● **WHAT YOU WILL DO**
Repeat verbatim every line of the material, beginning at the line that holds "- apply IH." and ending at its last line.

● **RAW DATA**
== Segment start ==
Lemma resolve_child n t p par pre link m post dt dc lk fs ps :
  heap t !! p = Some (Node par (pre ++ (link, m) :: post) dt dc lk) →
  link_repr n (heap t) (Some p) link fs ps → p ∉ ps → (p < next_ptr t)%positive →
  ∃ t' p' link' ps',
    MemTreeLink_resolve (DE:=DE) d (AtChild p (length pre)) (Some p) t = (Ok tt, t') ∧
    heap t' !! p = Some (Node par (pre ++ (link', m) :: post) dt dc lk) ∧
    link_node link' = Some p' ∧ node_repr n (heap t') false p' (Some p) fs ps' ∧
    grown p t t' ∧
    ((ps' = ps ∧ t' = t) ∨ (ps = [] ∧ ps' = [next_ptr t] ∧ next_ptr t' = Pos.succ (next_ptr t))).
Proof.
  intros Hp Hl Hnin Hlt. unfold MemTreeLink_resolve.
  rewrite (get_child_ok p _ _ _ (link, m) _ _ _ _ _ Hp) by by apply list_lookup_middle.
  cbn [fst]. unfold MemTreeRepr.link_repr in Hl. destruct (link_node link) as [p'|] eqn:Hln.
  { exists t, p', link, ps. split_and!; try done. by left. }
  destruct Hl as (-> & lba & -> & Hdev). apply dev_to_node in Hdev as (tn & Hr & Hn).
  rewrite Hr. cbn [map_err]. run. rewrite run_bind. cbn [box_new].
  set (t1 := mkTree (<[next_ptr t:=MemTreeNode_new_from tn (Some p)]> (heap t))
    (Pos.succ (next_ptr t)) (root t) (root_lock t)).
  assert (heap t1 !! p = Some (Node par (pre ++ (link, m) :: post) dt dc lk)) as Hp1.
  { cbn. rewrite lookup_insert_ne; [done|lia]. }
  rewrite (put_child_run p par pre (link, m) post dt dc lk t1 _ Hp1).
  eexists _, (next_ptr t), _, [next_ptr t]. split; [done|].
  split; [cbn; by rewrite lookup_insert_eq|]. split; [done|]. split.
  - apply Hn. cbn. rewrite lookup_insert_ne by lia. by rewrite lookup_insert_eq.
  - split; [|right; done]. split; [done|]. split; [done|]. split; [cbn; lia|].
    intros q Hq1 Hq2. cbn. rewrite lookup_insert_ne by done. rewrite lookup_insert_ne; [done|lia].
Qed.

(** ** Descending to the leave *)

(** One round of the loop of [find_leave] at an inner node *)
Definition descend_body (is_mut : bool) (x : FileId) (p : ptr) (i : nat)
    : M MemTree (FsError DE) ptr :=
  _ ← MemTreeLink_resolve (DE:=DE) d (AtChild p i) (Some p);
  child ← get_link (AtChild p i);
  next ← lift (expect (link_node child));
  _ ← lock_node next;
  _ ← (if is_mut then mret tt else unlock_node p);
  mret next.
(* ===== verification/MemTreeInsert.v ===== *)
(** * Inserting and updating files in the file tree

    [insert_new] and [update] on a valid tree where no inner node is split: the node
    above a full leave has room for one more child. *)

From S2P Require Import Prelude BlockDevice FsStructs BlockAllocator MemStructs MemTree FileLists.
From S2P Require Import MemTreeRepr MemTreeProofs.
Local Open Scope Z_scope.

Section proofs.
Context `{TreeCapacity}.
Context {D B DE : Type} `{BlockDevice D B DE} `{!BlockConstructable B TreeNode}.
Variable d : D.

Abbreviation node_repr := (node_repr (DE:=DE) d).
Abbreviation link_repr := (link_repr (DE:=DE) d).
Abbreviation kids_repr := (kids_repr (DE:=DE) d).
Abbreviation tree_repr := (tree_repr (DE:=DE) d).
Abbreviation ctx := (ctx (DE:=DE) d).

(** ** Ending an operation *)

(** Releasing the path from a valid node gives a valid tree. *)
Lemma release_path {E} ncap r k n p par fsL fsR psC rng fuel t fs ps :
  ctx ncap true (heap t) (Some r) k n p par fsL fsR psC rng →
  node_repr ncap n (heap t) true p par fs ps → NoDup (psC ++ ps) →
  Forall (λ q, (q < next_ptr t)%positive) (psC ++ ps) →
  Forall (λ f, rng (id f)) fs → link_node (root t) = Some r → (k < fuel)%nat →
  Forall (λ f, 0 < id f) (fsL ++ fs ++ fsR) →
  ∃ t', MemTree_unlock_upwards (E:=E) fuel p t = (Ok tt, t') ∧
    tree_repr ncap (k + n) t' (fsL ++ fs ++ fsR).
Proof.
  intros Hc Hn Hnd Hlt Hfs Hr Hfuel Hpos.
  destruct (unlock_upwards_spec (E:=E) d ncap r k n p par fsL fsR psC rng fuel t fs ps)
    as (h' & ps' & Hrun & Hn' & Hps); [done..|].
  eexists. split; [exact Hrun|]. split; [done|]. split; [done|]. exists ps'.
  unfold MemTreeRepr.link_repr. cbn [root]. rewrite Hr. split; [done|]. split.
  - eapply (NoDup_permuted (psC ++ ps)); [by rewrite Hps|done].
  - cbn [next_ptr]. by rewrite Hps.
Qed.

(** The same for a leave with new contents *)
Lemma release_leave {E} ncap r k p par fsL fsR psC rng fuel t fs dt :
  ctx ncap true (heap t) (Some r) k 0 p par fsL fsR psC rng →
  heap t !! p = Some (Leave par fs dt true) →
  sized (is_child par) LEAVE_MAX_FILE_COUNT LEAVE_MAX_FILE_COUNT (length fs) →
  p ∉ psC → NoDup psC → Forall (λ q, (q < next_ptr t)%positive) (psC ++ [p]) →
  Forall (λ f, rng (id f)) fs → link_node (root t) = Some r → (k < fuel)%nat →
  Forall (λ f, 0 < id f) (fsL ++ fs ++ fsR) →
  ∃ t', MemTree_unlock_upwards (E:=E) fuel p t = (Ok tt, t') ∧
    tree_repr ncap k t' (fsL ++ fs ++ fsR).
Proof.
  intros Hc Hp Hsz Hnin Hnd Hlt Hfs Hr Hfuel Hpos.
  destruct (release_path (E:=E) ncap r k 0 p par fsL fsR psC rng fuel t fs [p])
    as (t' & ? & ?); [done|..]; try done.
  - split; [done|]. split; [done|]. by exists dt.
  - apply NoDup_app. split; [done|]. split; [|apply NoDup_singleton].
    intros q Hq ->%list_elem_of_singleton. done.
  - exists t'. by rewrite Nat.add_0_r in *.
Qed.

(** ** Splitting a leave *)

Lemma last_elem {A} (l : list A) x : last l = Some x → x ∈ l.
Proof. intros (l' & ->)%last_Some. apply elem_of_app. right. by left. Qed.

(** Every file of a sorted list is at most the last one. *)
Lemma files_sorted_last l a : files_sorted l → last l = Some a → Forall (λ f, id f ≤ id a) l.
Proof.
  intros Hs (l' & ->)%last_Some. apply files_sorted_app in Hs as (_ & _ & Hlt).
  apply Forall_app. split.
  - apply Forall_forall. intros f Hf. specialize (Hlt f a Hf ltac:(by left)). lia.
  - by repeat constructor.
Qed.

(** The maxima after a leave was split in two *)
Lemma split_bounds mid m (ms : list (option FileId)) ss l r a b n :
  bounds_from mid (m :: ms) ([] :: ss) → files_sorted (l ++ r) →
  last l = Some a → last r = Some b → Forall (λ f, in_slot mid m (id f)) (l ++ r) →
  bounds_from mid (Some (id a) :: max_unless_last (id b) (S n) (n + S (length ms)) :: ms)
    (l :: r :: ss).
Proof.
  intros Hb Hs Ha Hr Hin. pose proof (proj1 (files_sorted_app _ _) Hs) as (Hsl & Hsr & Hlr).
  pose proof (files_sorted_last l a Hsl Ha) as Hmax.
  pose proof (files_sorted_last r b Hsr Hr) as Hmaxr.
  apply last_elem in Ha, Hr. apply Forall_app in Hin as [Hinl Hinr].
  rewrite Forall_forall in Hinl. pose proof (Hinl a Ha) as [Hmid _].
  apply bounds_from_cons; [done|]. exists (id a). split; [done|]. split; [done|]. split.
  { rewrite Forall_forall in Hmax |- *. intros f Hf. split; [by apply Hinl|by apply Hmax]. }
  unfold max_unless_last. assert (Forall (λ f, id a < id f) r) as Hra.
  { apply Forall_forall. intros f Hf. by apply Hlr. }
  destruct ms as [|m' ms].
  - cbn [length]. rewrite (proj2 (Nat.eqb_eq _ _)) by lia.
    destruct ss as [|s ss]; [done|]. cbn in Hb. naive_solver.
  - cbn [length]. rewrite (proj2 (Nat.eqb_neq _ _)) by lia.
    apply bounds_from_cons; [done|]. exists (id b). split; [done|]. split.
    { rewrite Forall_forall in Hra. by apply Hra. }
    split; [apply Forall_and; by split|].
    rewrite bounds_from_cons in Hb by done. destruct Hb as (k & -> & _ & _ & Hb).
    eapply bounds_from_mono; [|exact Hb]. rewrite Forall_forall in Hinr.
    by destruct (Hinr b Hr) as [_ ?].
Qed.

(** Only the link on the path leads to a node outside of its siblings. *)
Lemma kids_no_link ncap n h q cs segs p :
  kids_repr ncap n h q cs segs → p ∉ concat segs.*2 →
  Forall (λ c, bool_decide (link_node c.1 = Some p) = false) cs.
Proof.
  intros Hk. induction Hk as [|c s cs segs Hc Hk IH]; cbn; intros Hnin; constructor.
  - apply bool_decide_eq_false_2. intros Hl. unfold MemTreeRepr.link_repr in Hc. rewrite Hl in Hc.
    apply Hnin. apply elem_of_app. left. by eapply node_repr_root_in.
  - apply IH. intros Hin. apply Hnin. apply elem_of_app. by right.
Qed.

Lemma position_middle {A} (f : A → bool) pre x post :
  Forall (λ y, f y = false) pre → f x = true →
  position f (pre ++ x :: post) = Some (length pre).
Proof.
  intros Hpre Hx. induction Hpre as [|y pre Hy Hpre IH]; cbn; [by rewrite Hx|].
  by rewrite Hy, IH.
Qed.

(** The node at [q] has less than [cap] children. *)
Definition room_in (cap : nat) (h : gmap ptr MemTreeNode) (q : ptr) : Prop :=
  ∀ qpar cs dt dc lk, h !! q = Some (Node qpar cs dt dc lk) → (length cs < cap)%nat.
== Segment end ==
● **REPLY**
  - apply IH. intros Hin. apply Hnin. apply elem_of_app. by right.
Qed.

Lemma position_middle {A} (f : A → bool) pre x post :
  Forall (λ y, f y = false) pre → f x = true →
  position f (pre ++ x :: post) = Some (length pre).
Proof.
  intros Hpre Hx. induction Hpre as [|y pre Hy Hpre IH]; cbn; [by rewrite Hx|].
  by rewrite Hy, IH.
Qed.

(** The node at [q] has less than [cap] children. *)
Definition room_in (cap : nat) (h : gmap ptr MemTreeNode) (q : ptr) : Prop :=
  ∀ qpar cs dt dc lk, h !! q = Some (Node qpar cs dt dc lk) → (length cs < cap)%nat.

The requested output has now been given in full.